%%

(* ===== verification/Text.v ===== *)
(** The text encodings of JSON values: the ordered encoding v1 of
    [velorix-core/src/delta.rs], which keys [DeltaBatch::net_rows], and the
    canonical JSON text that keys every operator's state
    ([velorix-core/src/operator.rs], [canonical_json]).

    A function that appends to a [&mut Vec<u8>] returns the bytes it appends. *)
From S2P Require Import Prelude BTree Json Digits Serde.

(** * Ordered text encoding (v1) *)

Definition is_ascii_control (b : Z) : bool := (b <? 32) || (b =? 127).

Definition escape_byte (b : Z) : bytes :=
  if b =? 34 then [92; 34] else
  if b =? 92 then [92; 92] else
  if b =? 10 then [92; 110] else
  if b =? 13 then [92; 114] else
  if b =? 9 then [92; 116] else
  if is_ascii_control b then unicode_escape b else [b].

Definition quoted (s : string) : bytes := literal escape_byte s.

(** Field names are written between quotes as they are. *)
Definition raw_key (k : string) : bytes := [34] ++ as_bytes k ++ [34].

Fixpoint encode_json_ordered `{SerdeJson} (value : Value) : bytes :=
  match value with
  | JNull => as_bytes "null"
  | JBool false => as_bytes "false"
  | JBool true => as_bytes "true"
  | JNumber n => as_bytes (ser_number n)
  | JString s => quoted s
  | JArray arr => [91] ++ join [44] (encode_json_ordered <$> arr) ++ [93]
  | JObject map =>
      [123] ++ join [44] ((fun f => raw_key f.1 ++ [58] ++ f.2) <$>
        sort_on fst ((fun f => (f.1, encode_json_ordered f.2)) <$> map)) ++ [125]
  end.

(** [TypedBinaryKey] is its bytes, compared lexicographically. *)
Definition encode_kv_ordered `{SerdeJson} (key value : Value) : bytes :=
  encode_json_ordered key ++ encode_json_ordered value.

Definition encode_key_ordered `{SerdeJson} (key : Value) : bytes := encode_json_ordered key.

(** * Canonical JSON text *)

(** [items.join(",")]. *)
Definition commas (items : list string) : string := String.concat "," items.

Fixpoint canonical_json `{SerdeJson} (value : Value) : string :=
  match value with
  | JNull => "null"
  | JBool false => "false"
  | JBool true => "true"
  | JNumber n => ser_number n
  | JString s => ser_string s
  | JArray values => "[" +:+ commas (canonical_json <$> values) +:+ "]"
  | JObject values =>
      "{" +:+ commas (sort_on id
        ((fun f => ser_string f.1 +:+ ":" +:+ canonical_json f.2) <$> values)) +:+ "}"
  end.


(** * The printers are instances of [text] *)

(** v1: numbers and strings as JSON, field names unescaped, fields by name. *)
Definition v1_text `{SerdeJson} : Value -> bytes :=
  text (fun n => as_bytes (ser_number n)) quoted raw_key (sort_on fst).

Lemma encode_json_ordered_text `{SerdeJson} v : encode_json_ordered v = v1_text v.
Proof.
  unfold v1_text. induction v as [|[]| | |l IH|fs IH] using Value_ind'; try done; simpl.
  - do 3 f_equal. apply list_fmap_ext. rewrite Forall_forall in IH.
    intros i x Hi%list_elem_of_lookup_2. by apply IH.
  - do 3 f_equal. unfold pfield. f_equal. f_equal. apply list_fmap_ext. rewrite Forall_forall in IH.
    intros i x Hi%list_elem_of_lookup_2. f_equal. by apply IH.
Qed.

(** Field names whose raw form ends at the closing quote. *)
Definition no_quote (k : string) : bool := forallb (fun b => negb (b =? 34)) (as_bytes k).

Lemma raw_key_prefix k k' r r' : no_quote k = true -> no_quote k' = true ->
  raw_key k ++ r = raw_key k' ++ r' -> k = k' /\ r = r'.
Proof.
  unfold no_quote, raw_key. intros Hk Hk' Heq. simpl in Heq. injection Heq as Heq.
  rewrite <-!(assoc_L (++)) in Heq. simpl in Heq.
  enough (as_bytes k = as_bytes k' /\ r = r') as [Hb ->] by (split; [by apply (inj as_bytes)|done]).
  revert Hk Hk' Heq. generalize (as_bytes k) (as_bytes k').
  induction l as [|b l IH]; intros [|b' l'] Hl Hl' Heq; simpl in *.
  - by injection Heq as ->.
  - injection Heq as <- _. done.
  - injection Heq as -> _. done.
  - injection Heq as -> Heq. apply andb_true_iff in Hl as [_ Hl], Hl' as [_ Hl'].
    by destruct (IH l' Hl Hl' Heq) as [-> ->].
Qed.

Lemma quoted_prefix s s' r r' : quoted s ++ r = quoted s' ++ r' -> s = s' /\ r = r'.
Proof. apply literal_prefix. vm_compute. reflexivity. Qed.

Lemma v1_printer `{SerdeJsonLaws} :
  printer_ok (fun n => as_bytes (ser_number n)) quoted raw_key (sort_on fst) wf_number no_quote.
Proof.
  split.
  - apply ser_number_numeric.
  - intros n Hn. apply (ser_number_nonempty n). by apply (inj as_bytes).
  - intros n m Hn Hm Heq. apply ser_number_inj; [done..|]. by apply (inj as_bytes).
  - intros s. unfold quoted, literal. simpl. eauto.
  - apply quoted_prefix.
  - intros k. unfold raw_key. simpl. eauto.
  - intros k k' r r' Hk Hk' Heq. apply raw_key_prefix in Heq as [-> Heq]; [|done..].
    by injection Heq.
  - intros l. apply sort_on_perm.
Qed.

Section v1.
Context `{SerdeJsonLaws}.

Definition v1_ok : Value -> bool := covered wf_number no_quote.

Lemma encode_json_ordered_unique v w r r' :
  v1_ok v = true -> v1_ok w = true -> (shape v = 3 -> delimited r /\ delimited r') ->
  encode_json_ordered v ++ r = encode_json_ordered w ++ r' -> normalize v = normalize w /\ r = r'.
Proof. rewrite !encode_json_ordered_text. apply (text_unique v1_printer). Qed.

Lemma encode_json_ordered_proper v w :
  v1_ok v = true -> v1_ok w = true -> normalize v = normalize w ->
  encode_json_ordered v = encode_json_ordered w.
Proof.
  rewrite !encode_json_ordered_text. apply text_proper.
  intros l1 l2 Hp Hnd. by apply sort_on_ext.
Qed.

(** Two pairs of values are told apart by [encode_kv_ordered]. *)
Lemma encode_kv_ordered_unique k v k' v' :
  v1_ok k = true -> v1_ok v = true -> v1_ok k' = true -> v1_ok v' = true -> shape k <> 3 ->
  encode_kv_ordered k v = encode_kv_ordered k' v' <->
  normalize k = normalize k' /\ normalize v = normalize v'.
Proof.
  intros Hk Hv Hk' Hv' Hnum. unfold encode_kv_ordered. split.
  - intros Heq. apply encode_json_ordered_unique in Heq as [-> Heq]; [|done..]. split; [done|].
    apply (encode_json_ordered_unique v v' [] []); [done..|]. by rewrite Heq.
  - intros [Heqk Heqv]. f_equal; by apply encode_json_ordered_proper.
Qed.

(** [encode_kv_ordered] tells two (key, value) pairs apart, up to the order
    of object fields, when the key is not a number and no object field name
    contains a quote: the domain on which the v1 identity of a row is sound. *)
Theorem encode_kv_ordered_identifies k v k' v' :
  v1_ok k = true -> v1_ok v = true -> v1_ok k' = true -> v1_ok v' = true -> shape k <> 3 ->
  encode_kv_ordered k v = encode_kv_ordered k' v' <->
  normalize k = normalize k' /\ normalize v = normalize v'.
Proof. apply encode_kv_ordered_unique. Qed.
End v1.

Lemma numbers_run_together `{SerdeJsonLaws} :
  encode_kv_ordered (JNumber (PosInt 1)) (JNumber (PosInt 23))
    = encode_kv_ordered (JNumber (PosInt 12)) (JNumber (PosInt 3)).
Proof.
  unfold encode_kv_ordered. simpl. rewrite !ser_number_pos by (unfold u64_max; lia). reflexivity.
Qed.

(** Outside that domain distinct pairs share an encoding: numeric keys run
    into numeric values, and a field name that contains a quote can spell out
    further fields. *)
Theorem encode_kv_ordered_collisions `{SerdeJsonLaws} :
  let num n := JNumber (PosInt n) in
  let quote := String (Ascii.ascii_of_nat 34) EmptyString in
  let odd_name := "a" +:+ quote +:+ ":null," +:+ quote +:+ "b" in
  encode_kv_ordered (num 1) (num 23) = encode_kv_ordered (num 12) (num 3) /\
  encode_json_ordered (JObject [(odd_name, JNull)])
    = encode_json_ordered (JObject [("a", JNull); ("b", JNull)]).
Proof. split; [exact numbers_run_together|reflexivity]. Qed.

(** * Canonical JSON text is unambiguous *)

Section canonical.
Context `{SerdeJsonLaws}.

Definition canonical_key (k : string) : bytes := as_bytes (ser_string k).
Definition canonical_text : Value -> bytes :=
  text (fun n => as_bytes (ser_number n)) canonical_key canonical_key (sort_on (pfield canonical_key)).

Lemma as_bytes_cmp s t : cmp (as_bytes s) (as_bytes t) = cmp s t.
Proof.
  revert t. induction s as [|c s IH]; intros [|d t]; try done.
  change (lex (cmp (byte_of_ascii c) (byte_of_ascii d)) (cmp (as_bytes s) (as_bytes t))
    = lex (cmp c d) (cmp s t)).
  rewrite IH. f_equal. unfold byte_of_ascii. apply N2Z.inj_compare.
Qed.

Lemma as_bytes_commas l : as_bytes (commas l) = join [44] (as_bytes <$> l).
Proof.
  unfold commas. induction l as [|x [|y l] IH]; [done| |].
  - simpl. by rewrite app_nil_r.
  - change (String.concat "," (x :: y :: l)) with (x +:+ "," +:+ String.concat "," (y :: l)).
    rewrite !as_bytes_app, IH. done.
Qed.

Lemma canonical_json_text v : as_bytes (canonical_json v) = canonical_text v.
Proof.
  unfold canonical_text. induction v as [|[]| | |l IH|fs IH] using Value_ind'; try done; simpl.
  - rewrite !as_bytes_app, as_bytes_commas. do 3 f_equal. rewrite <-list_fmap_compose.
    apply list_fmap_ext. rewrite Forall_forall in IH.
    intros i x Hi%list_elem_of_lookup_2. by apply IH.
  - rewrite !as_bytes_app, as_bytes_commas. do 3 f_equal.
    rewrite <-(sort_on_fmap (pfield canonical_key) _ id) by done.
    unfold sort_on. rewrite <-(sort_by_fmap as_bytes _ (fun x y => leb (id x) (id y)))
      by (intros x y; unfold leb, id; by rewrite as_bytes_cmp).
    f_equal. rewrite <-!list_fmap_compose. apply list_fmap_ext.
    rewrite Forall_forall in IH. intros i x Hi%list_elem_of_lookup_2.
    simpl. unfold pfield. rewrite !as_bytes_app. do 2 f_equal. by apply IH.
Qed.

Lemma canonical_key_prefix k k' r r' :
  canonical_key k ++ r = canonical_key k' ++ r' -> k = k' /\ r = r'.
Proof. apply ser_string_prefix. Qed.

Lemma canonical_printer :
  printer_ok (fun n => as_bytes (ser_number n)) canonical_key canonical_key
    (sort_on (pfield canonical_key)) wf_number (fun _ => true).
Proof.
  split.
  - apply ser_number_numeric.
  - intros n Hn. apply (ser_number_nonempty n). by apply (inj as_bytes).
  - intros n m Hn Hm Heq. apply ser_number_inj; [done..|]. by apply (inj as_bytes).
  - apply ser_string_head.
  - apply canonical_key_prefix.
  - apply ser_string_head.
  - intros k k' r r' _ _ Heq. apply canonical_key_prefix in Heq as [-> Heq]. by injection Heq.
  - intros l. apply sort_on_perm.
Qed.

Lemma canonical_arrange l1 l2 : l1 ≡ₚ l2 -> NoDup l1.*1 ->
  sort_on (pfield canonical_key) l1 = sort_on (pfield canonical_key) l2.
Proof.
  intros Hp Hnd. apply sort_on_ext; [done|].
  apply NoDup_fmap_2_strong; [|by apply NoDup_fmap_1 in Hnd].
  intros [k t] [k' t'] Hx Hy Heq. unfold pfield in Heq. simpl in Heq.
  apply canonical_key_prefix in Heq as [-> Heq]. by injection Heq as ->.
Qed.

Lemma covered_wf v : covered wf_number (fun _ => true) v = wf_value v.
Proof.
  induction v as [| | | |l IH|fs IH] using Value_ind'; try done; simpl.
  - induction IH as [|x l Hx _ IHl]; simpl; [done|]. by rewrite Hx, IHl.
  - f_equal. induction IH as [|x l Hx _ IHl]; simpl; [done|]. by rewrite Hx, IHl.
Qed.

Lemma canonical_json_proper v w : wf_value v = true -> wf_value w = true ->
  normalize v = normalize w -> canonical_json v = canonical_json w.
Proof.
  rewrite <-!covered_wf. intros Hv Hw Heq. apply (inj as_bytes). rewrite !canonical_json_text.
  eapply text_proper; [apply canonical_arrange|done..].
Qed.

Lemma canonical_json_inj v w : wf_value v = true -> wf_value w = true ->
  canonical_json v = canonical_json w -> normalize v = normalize w.
Proof.
  rewrite <-!covered_wf. intros Hv Hw Heq. apply (f_equal as_bytes) in Heq.
  rewrite !canonical_json_text in Heq.
  apply (text_unique canonical_printer v w [] []); [done..|]. by rewrite !app_nil_r.
Qed.

(** The canonical text that keys every operator's state is the same for two
    values exactly when they are the same JSON value. *)
Theorem canonical_json_identifies v w : wf_value v = true -> wf_value w = true ->
  canonical_json v = canonical_json w <-> normalize v = normalize w.
Proof. split; [by apply canonical_json_inj|by apply canonical_json_proper]. Qed.
End canonical.

(** * Witnesses *)

Definition row_a : Value := JObject [("n", JNumber (PosInt 7)); ("id", JString "x")].
Definition row_b : Value := JObject [("id", JString "x"); ("n", JNumber (PosInt 7))].

Lemma encode_kv_ordered_identifies_witness :
  @encode_kv_ordered plain_json (JString "k") row_a = @encode_kv_ordered plain_json (JString "k") row_b.
Proof.
  apply (@encode_kv_ordered_identifies plain_json plain_json_laws); try (vm_compute; reflexivity);
    [vm_compute; discriminate|split; vm_compute; reflexivity].
Defined.

Lemma encode_kv_ordered_collisions_witness :
  @encode_kv_ordered plain_json (JNumber (PosInt 1)) (JNumber (PosInt 23))
    = @encode_kv_ordered plain_json (JNumber (PosInt 12)) (JNumber (PosInt 3)).
Proof. apply (@encode_kv_ordered_collisions plain_json plain_json_laws). Defined.

Lemma canonical_json_identifies_witness :
  @canonical_json plain_json row_a = @canonical_json plain_json row_b.
Proof.
  apply (@canonical_json_identifies plain_json plain_json_laws); vm_compute; reflexivity.
Defined.
(* ===== verification/Aggregate.v ===== *)
(** The keyed sum/count aggregate of [velorix-core/src/operator.rs], with its
    optional multiset of values from which minimum and maximum are read.

    A method on [&mut self] returns the new value of [self]; a state map is keyed
    by the canonical text of the group key. *)
From S2P Require Import Prelude BTree Json Digits Serde Text Delta Join Decimal.

Inductive AggregateValueMode :=
| Integer
| Decimal128 (precision : Z) (scale : nat).

Definition parse_input (m : AggregateValueMode) (v : DeltaValue) : result OperatorError Z :=
  match m with
  | Integer => ok_or NonIntegerAggregateValue (value_as_i64 (value_json v))
  | Decimal128 precision scale => parse_decimal128_value (value_json v) precision scale
  end.

Definition parse_state_sum (m : AggregateValueMode) (v : Value) : result OperatorError Z :=
  match m with
  | Integer => ok_or InvalidAggregateStateValue (value_as_i64 v)
  | Decimal128 precision scale => parse_decimal128_value_for_state v precision scale
  end.

Definition aggregate_sum_json_value (sum : Z) (m : AggregateValueMode) : result OperatorError Value :=
  match m with
  | Integer => s ← ok_or OpWeightOverflow (checked_i64 sum); Ok (json_of_i64 s)
  | Decimal128 precision scale =>
      _ ← ensure_decimal128_precision (Z.abs sum) precision;
      Ok (JString (format_decimal128_value sum scale))
  end.

(** * Entries *)

Record AggregateValueEntry := AValue { av_value : Value; av_weight : Z }.
Abbreviation value_map := (btree Z AggregateValueEntry).
Record AggregateEntry := AEntry { ae_key : DeltaKey; ae_sum : Z; ae_count : Z; ae_values : value_map }.

Definition add_weighted (e : AggregateEntry) (sum count weight : Z) : result OperatorError AggregateEntry :=
  sum_delta ← ok_or OpWeightOverflow (checked_i128 (sum * weight));
  count_delta ← ok_or OpWeightOverflow (checked_i128 (count * weight));
  s ← ok_or OpWeightOverflow (checked_i128 (ae_sum e + sum_delta));
  c ← ok_or OpWeightOverflow (checked_i128 (ae_count e + count_delta));
  Ok (AEntry (ae_key e) s c (ae_values e)).

Definition is_empty {A} (m : btree Z A) : bool := match entries m with [] => true | _ => false end.

Definition is_zero (e : AggregateEntry) : bool :=
  (ae_sum e =? 0) && (ae_count e =? 0) && is_empty (ae_values e).

(** The weight of [order_value] after a change, and the map with it. *)
Definition put_value (values : value_map) (order_value : Z) (value : Value) (w : Z) : value_map :=
  if w =? 0 then delete order_value values else <[order_value := AValue value w]> values.

Definition value_weight (values : value_map) (order_value : Z) : Z :=
  default 0 (av_weight <$> values !! order_value).

Definition add_value_weight (e : AggregateEntry) (order_value : Z) (value : Value)
    (v_weight record_weight : Z) : result OperatorError AggregateEntry :=
  delta ← ok_or OpWeightOverflow (checked_i128 (v_weight * record_weight));
  next ← ok_or OpWeightOverflow (checked_i128 (value_weight (ae_values e) order_value + delta));
  _ ← fail_if (next <? 0) InvalidAggregateStateValue;
  Ok (AEntry (ae_key e) (ae_sum e) (ae_count e) (put_value (ae_values e) order_value value next)).

Definition add_value_weight_to_map (values : value_map) (order_value : Z) (value : Value)
    (weight_delta : Z) (reject_negative : bool) : result OperatorError value_map :=
  next ← ok_or OpWeightOverflow (checked_i128 (value_weight values order_value + weight_delta));
  _ ← fail_if (reject_negative && (next <? 0)) InvalidAggregateStateValue;
  Ok (put_value values order_value value next).

(** One element of the [values] array. *)
Definition value_entry_json (v : AggregateValueEntry) : result OperatorError Value :=
  w ← ok_or OpWeightOverflow (checked_i64 (av_weight v));
  Ok (JObject [("value", av_value v); ("weight", json_of_i64 w)]).

(** [AggregateEntry::to_record]. *)
Definition entry_to_record (e : AggregateEntry) (weight : Z) (m : AggregateValueMode) (track : bool) :
    result OperatorError DeltaRecord :=
  count ← ok_or OpWeightOverflow (checked_i64 (ae_count e));
  sum ← aggregate_sum_json_value (ae_sum e) m;
  let fields := [("sum", sum); ("count", json_of_i64 count)] in
  fields ←
    (if track then
       min ← ok_or InvalidAggregateStateValue (av_value <$> head (entries (ae_values e)).*2);
       max ← ok_or InvalidAggregateStateValue (av_value <$> last (entries (ae_values e)).*2);
       values ← try_map value_entry_json (entries (ae_values e)).*2;
       Ok (fields ++ [("min", min); ("max", max); ("values", JArray values)])
     else Ok fields);
  Ok (DRecord (ae_key e) (DValue (JObject fields)) weight).

(** * Reading a saved entry *)

(** The body of the loop over the saved [values] array. *)
Definition read_value (m : AggregateValueMode) (acc : value_map) (v : Value) : result OperatorError value_map :=
  _ ← ok_or InvalidAggregateStateValue (match v with JObject fs => Some fs | _ => None end);
  aggregate_value ← ok_or InvalidAggregateStateValue (get_field "value" v);
  order_value ← parse_state_sum m aggregate_value;
  weight ← ok_or InvalidAggregateStateValue (w ← get_field "weight" v; value_as_i64 w);
  _ ← fail_if (weight =? 0) InvalidAggregateStateValue;
  Ok (<[order_value := AValue aggregate_value weight]> acc).

Definition aggregate_state_sum_count_values (v : DeltaValue) (m : AggregateValueMode) (track : bool) :
    result OperatorError (Z * Z * value_map) :=
  let v := value_json v in
  sum_json ← ok_or InvalidAggregateStateValue (get_field "sum" v);
  sum ← parse_state_sum m sum_json;
  count ← ok_or InvalidAggregateStateValue (c ← get_field "count" v; value_as_i64 c);
  values ←
    (if track then
       vs ← ok_or InvalidAggregateStateValue (a ← get_field "values" v; value_as_array a);
       state_values ← try_fold (read_value m) ∅ vs;
       _ ← fail_if (is_empty state_values) InvalidAggregateStateValue;
       Ok state_values
     else Ok ∅);
  Ok (sum, count, values).

(** * Changes *)

Record AggregateChange := AChange { ac_key : DeltaKey; sum_delta : Z; count_delta : Z; value_deltas : value_map }.

Definition change_new (k : DeltaKey) : AggregateChange := AChange k 0 0 ∅.

Definition change_add (c : AggregateChange) (amount : Z) (value : Value) (weight : Z) :
    result OperatorError AggregateChange :=
  weighted_amount ← ok_or OpWeightOverflow (checked_i128 (amount * weight));
  s ← ok_or OpWeightOverflow (checked_i128 (sum_delta c + weighted_amount));
  n ← ok_or OpWeightOverflow (checked_i128 (count_delta c + weight));
  next ← ok_or OpWeightOverflow (checked_i128 (value_weight (value_deltas c) amount + weight));
  Ok (AChange (ac_key c) s n (put_value (value_deltas c) amount value next)).

Definition change_apply_to (c : AggregateChange) (before : option AggregateEntry) (track : bool) :
    result OperatorError (option AggregateEntry) :=
  sum ← ok_or OpWeightOverflow (checked_i128 (default 0 (ae_sum <$> before) + sum_delta c));
  count ← ok_or OpWeightOverflow (checked_i128 (default 0 (ae_count <$> before) + count_delta c));
  values ←
    (let values := default ∅ (ae_values <$> before) in
     if track then
       try_fold (fun vs p => add_value_weight_to_map vs p.1 (av_value p.2) (av_weight p.2) true)
         values (entries (value_deltas c))
     else Ok values);
  Ok (if (sum =? 0) && (count =? 0) && (negb track || is_empty values) then None
      else Some (AEntry (default (ac_key c) (ae_key <$> before)) sum count values)).

(** [==] on entries: JSON equality of the keys and values. *)
Definition json_eqb (v w : Value) : bool := bool_decide (normalize v = normalize w).

Fixpoint values_eqb (l l' : list (Z * AggregateValueEntry)) : bool :=
  match l, l' with
  | [], [] => true
  | (x, v) :: l, (x', v') :: l' =>
      (x =? x') && json_eqb (av_value v) (av_value v') && (av_weight v =? av_weight v') && values_eqb l l'
  | _, _ => false
  end.

Definition entry_eqb (e e' : AggregateEntry) : bool :=
  json_eqb (key_json (ae_key e)) (key_json (ae_key e')) && (ae_sum e =? ae_sum e')
  && (ae_count e =? ae_count e') && values_eqb (entries (ae_values e)) (entries (ae_values e')).

Definition option_entry_eqb (a b : option AggregateEntry) : bool :=
  match a, b with
  | None, None => true
  | Some e, Some e' => entry_eqb e e'
  | _, _ => false
  end.

(** * The aggregate *)

Record KeyedSumCountAggregate := Aggregate {
  agg_state : btree string AggregateEntry;
  value_mode : AggregateValueMode;
  track_extrema : bool
}.

Record PreparedAggregateChanges := PreparedAggregate {
  pa_changes : btree string (option AggregateEntry);
  pa_output : DeltaBatch
}.

Definition with_value_mode_and_extrema (m : AggregateValueMode) (track : bool) : KeyedSumCountAggregate :=
  Aggregate ∅ m track.

Section aggregate.
Context `{SerdeJson}.

(** One record of the first loop of [prepare]. *)
Definition collect_change (m : AggregateValueMode) (changes : btree string AggregateChange) (r : DeltaRecord) :
    result OperatorError (btree string AggregateChange) :=
  amount ← parse_input m (value r);
  v ← aggregate_sum_json_value amount m;
  let k := key_text (key r) in
  c ← change_add (default (change_new (key r)) (changes !! k)) amount v (weight r);
  Ok (<[k := c]> changes).

(** One changed key of the second loop. *)
Definition prepare_change (a : KeyedSumCountAggregate)
    (acc : btree string (option AggregateEntry) * list DeltaRecord) (p : string * AggregateChange) :
    result OperatorError (btree string (option AggregateEntry) * list DeltaRecord) :=
  let '(prepared, output) := acc in
  let before := agg_state a !! p.1 in
  after ← change_apply_to p.2 before (track_extrema a);
  if option_entry_eqb before after then Ok (prepared, output) else
  output ← match before with
    | Some e => r ← entry_to_record e (-1) (value_mode a) (track_extrema a); Ok (output ++ [r])
    | None => Ok output
    end;
  match after with
  | Some e =>
      r ← entry_to_record e 1 (value_mode a) (track_extrema a);
      Ok (<[p.1 := Some e]> prepared, output ++ [r])
  | None => Ok (<[p.1 := None]> prepared, output)
  end.

Definition prepare (a : KeyedSumCountAggregate) (input : DeltaBatch) :
    result OperatorError PreparedAggregateChanges :=
  changes ← try_fold (collect_change (value_mode a)) ∅ (records input);
  po ← try_fold (prepare_change a) (∅, []) (entries changes);
  Ok (PreparedAggregate po.1 (DBatch po.2)).

Definition commit_change (s : btree string AggregateEntry) (p : string * option AggregateEntry) :
    btree string AggregateEntry :=
  match p.2 with Some e => <[p.1 := e]> s | None => delete p.1 s end.

Definition commit (a : KeyedSumCountAggregate) (p : PreparedAggregateChanges) :
    KeyedSumCountAggregate * DeltaBatch :=
  (Aggregate (foldl commit_change (agg_state a) (entries (pa_changes p))) (value_mode a) (track_extrema a),
   pa_output p).

Definition aggregate_apply (a : KeyedSumCountAggregate) (input : DeltaBatch) :
    result OperatorError (KeyedSumCountAggregate * DeltaBatch) :=
  p ← prepare a input; Ok (commit a p).

(** [None] would be the panic of [expect]. *)
Definition state (a : KeyedSumCountAggregate) : option DeltaBatch :=
  match try_map (fun e => entry_to_record e 1 (value_mode a) (track_extrema a)) (entries (agg_state a)).*2 with
  | Ok rs => Some (DBatch rs)
  | Err _ => None
  end.

Definition validate_aggregate_entries (s : btree string AggregateEntry) (m : AggregateValueMode) (track : bool) :
    result OperatorError unit :=
  try_fold (fun _ e => _ ← entry_to_record e 1 m track; Ok tt) tt (entries s).*2.

(** One saved record of [from_state_with_value_mode_and_extrema]. *)
Definition load_record (m : AggregateValueMode) (track : bool) (s : btree string AggregateEntry) (r : DeltaRecord) :
    result OperatorError (btree string AggregateEntry) :=
  scv ← aggregate_state_sum_count_values (value r) m track;
  let '(sum, count, values) := scv in
  let k := key_text (key r) in
  let e := default (AEntry (key r) 0 0 ∅) (s !! k) in
  e ← add_weighted e sum count (weight r);
  e ← (if track then
         try_fold (fun e p => add_value_weight e p.1 (av_value p.2) (av_weight p.2) (weight r)) e (entries values)
       else Ok e);
  Ok (if is_zero e then delete k s else <[k := e]> s).

Definition from_state_with_value_mode_and_extrema (saved : DeltaBatch) (m : AggregateValueMode) (track : bool) :
    result OperatorError KeyedSumCountAggregate :=
  s ← try_fold (load_record m track) (agg_state (with_value_mode_and_extrema m track)) (records saved);
  _ ← validate_aggregate_entries s m track;
  Ok (Aggregate s m track).
End aggregate.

%%

# What you need to do
Quote the records above from their first line through the line containing "Definition commas (items", both ends included.

# Answer for the task
(* ===== verification/Text.v ===== *)
(** The text encodings of JSON values: the ordered encoding v1 of
    [velorix-core/src/delta.rs], which keys [DeltaBatch::net_rows], and the
    canonical JSON text that keys every operator's state
    ([velorix-core/src/operator.rs], [canonical_json]).

    A function that appends to a [&mut Vec<u8>] returns the bytes it appends. *)
From S2P Require Import Prelude BTree Json Digits Serde.

(** * Ordered text encoding (v1) *)

Definition is_ascii_control (b : Z) : bool := (b <? 32) || (b =? 127).

Definition escape_byte (b : Z) : bytes :=
  if b =? 34 then [92; 34] else
  if b =? 92 then [92; 92] else
  if b =? 10 then [92; 110] else
  if b =? 13 then [92; 114] else
  if b =? 9 then [92; 116] else
  if is_ascii_control b then unicode_escape b else [b].

Definition quoted (s : string) : bytes := literal escape_byte s.

(** Field names are written between quotes as they are. *)
Definition raw_key (k : string) : bytes := [34] ++ as_bytes k ++ [34].

Fixpoint encode_json_ordered `{SerdeJson} (value : Value) : bytes :=
  match value with
  | JNull => as_bytes "null"
  | JBool false => as_bytes "false"
  | JBool true => as_bytes "true"
  | JNumber n => as_bytes (ser_number n)
  | JString s => quoted s
  | JArray arr => [91] ++ join [44] (encode_json_ordered <$> arr) ++ [93]
  | JObject map =>
      [123] ++ join [44] ((fun f => raw_key f.1 ++ [58] ++ f.2) <$>
        sort_on fst ((fun f => (f.1, encode_json_ordered f.2)) <$> map)) ++ [125]
  end.

(** [TypedBinaryKey] is its bytes, compared lexicographically. *)
Definition encode_kv_ordered `{SerdeJson} (key value : Value) : bytes :=
  encode_json_ordered key ++ encode_json_ordered value.

Definition encode_key_ordered `{SerdeJson} (key : Value) : bytes := encode_json_ordered key.

(** * Canonical JSON text *)

(** [items.join(",")]. *)
Definition commas (items : list string) : string := String.concat "," items.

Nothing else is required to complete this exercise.